## [Work required]
Please copy each line of the listing below in which the word "content" appears.

******************************

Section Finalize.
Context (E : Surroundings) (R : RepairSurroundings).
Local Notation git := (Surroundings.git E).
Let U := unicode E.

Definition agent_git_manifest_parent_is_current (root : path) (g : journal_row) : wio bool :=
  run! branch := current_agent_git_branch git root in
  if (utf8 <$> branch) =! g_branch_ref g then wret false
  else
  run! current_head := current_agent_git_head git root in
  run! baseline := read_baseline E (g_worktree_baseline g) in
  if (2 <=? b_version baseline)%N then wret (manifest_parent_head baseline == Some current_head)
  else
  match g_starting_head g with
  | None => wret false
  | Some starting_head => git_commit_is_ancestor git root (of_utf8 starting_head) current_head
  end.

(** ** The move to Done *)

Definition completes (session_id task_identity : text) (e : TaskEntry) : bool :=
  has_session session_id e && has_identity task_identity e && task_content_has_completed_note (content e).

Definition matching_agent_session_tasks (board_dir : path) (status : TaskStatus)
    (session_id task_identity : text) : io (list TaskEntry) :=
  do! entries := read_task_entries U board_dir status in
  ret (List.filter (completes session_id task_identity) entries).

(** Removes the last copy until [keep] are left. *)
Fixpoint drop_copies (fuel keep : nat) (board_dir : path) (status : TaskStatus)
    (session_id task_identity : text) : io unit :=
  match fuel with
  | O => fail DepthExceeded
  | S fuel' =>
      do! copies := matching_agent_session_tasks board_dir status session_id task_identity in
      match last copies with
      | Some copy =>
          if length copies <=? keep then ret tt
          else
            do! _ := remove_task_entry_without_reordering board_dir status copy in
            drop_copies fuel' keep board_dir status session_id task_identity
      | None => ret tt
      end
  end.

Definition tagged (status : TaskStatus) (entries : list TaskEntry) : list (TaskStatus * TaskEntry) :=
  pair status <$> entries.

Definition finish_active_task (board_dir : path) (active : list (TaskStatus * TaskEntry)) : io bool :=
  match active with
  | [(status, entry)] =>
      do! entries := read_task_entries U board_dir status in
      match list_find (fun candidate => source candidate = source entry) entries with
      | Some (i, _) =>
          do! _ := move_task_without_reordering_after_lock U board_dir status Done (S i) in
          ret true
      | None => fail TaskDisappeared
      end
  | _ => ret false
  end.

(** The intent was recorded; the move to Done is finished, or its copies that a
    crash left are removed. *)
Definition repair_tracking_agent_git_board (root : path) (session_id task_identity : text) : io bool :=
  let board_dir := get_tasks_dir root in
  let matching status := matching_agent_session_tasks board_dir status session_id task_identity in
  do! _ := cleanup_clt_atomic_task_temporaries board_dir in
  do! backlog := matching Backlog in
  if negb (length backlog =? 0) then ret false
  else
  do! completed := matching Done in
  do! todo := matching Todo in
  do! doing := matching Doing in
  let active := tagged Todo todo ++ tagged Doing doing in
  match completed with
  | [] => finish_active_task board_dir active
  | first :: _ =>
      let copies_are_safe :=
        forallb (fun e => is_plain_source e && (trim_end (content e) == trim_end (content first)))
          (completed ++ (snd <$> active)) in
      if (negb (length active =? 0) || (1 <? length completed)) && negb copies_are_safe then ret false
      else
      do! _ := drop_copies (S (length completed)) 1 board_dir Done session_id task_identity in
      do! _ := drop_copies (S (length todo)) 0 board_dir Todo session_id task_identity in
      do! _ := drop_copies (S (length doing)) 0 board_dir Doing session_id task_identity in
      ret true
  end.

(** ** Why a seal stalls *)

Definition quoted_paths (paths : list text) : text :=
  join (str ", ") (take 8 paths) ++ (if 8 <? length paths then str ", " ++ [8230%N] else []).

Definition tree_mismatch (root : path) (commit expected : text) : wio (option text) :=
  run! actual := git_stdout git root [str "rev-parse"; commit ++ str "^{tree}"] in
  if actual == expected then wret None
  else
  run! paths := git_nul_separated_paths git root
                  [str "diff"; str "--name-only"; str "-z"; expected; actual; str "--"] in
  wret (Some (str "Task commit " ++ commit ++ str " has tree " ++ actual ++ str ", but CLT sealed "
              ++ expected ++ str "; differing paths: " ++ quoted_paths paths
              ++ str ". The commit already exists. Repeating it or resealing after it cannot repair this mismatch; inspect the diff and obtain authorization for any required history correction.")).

******************************

## [Answer box]
  has_session session_id e && has_identity task_identity e && task_content_has_completed_note (content e).
        forallb (fun e => is_plain_source e && (trim_end (content e) == trim_end (content first)))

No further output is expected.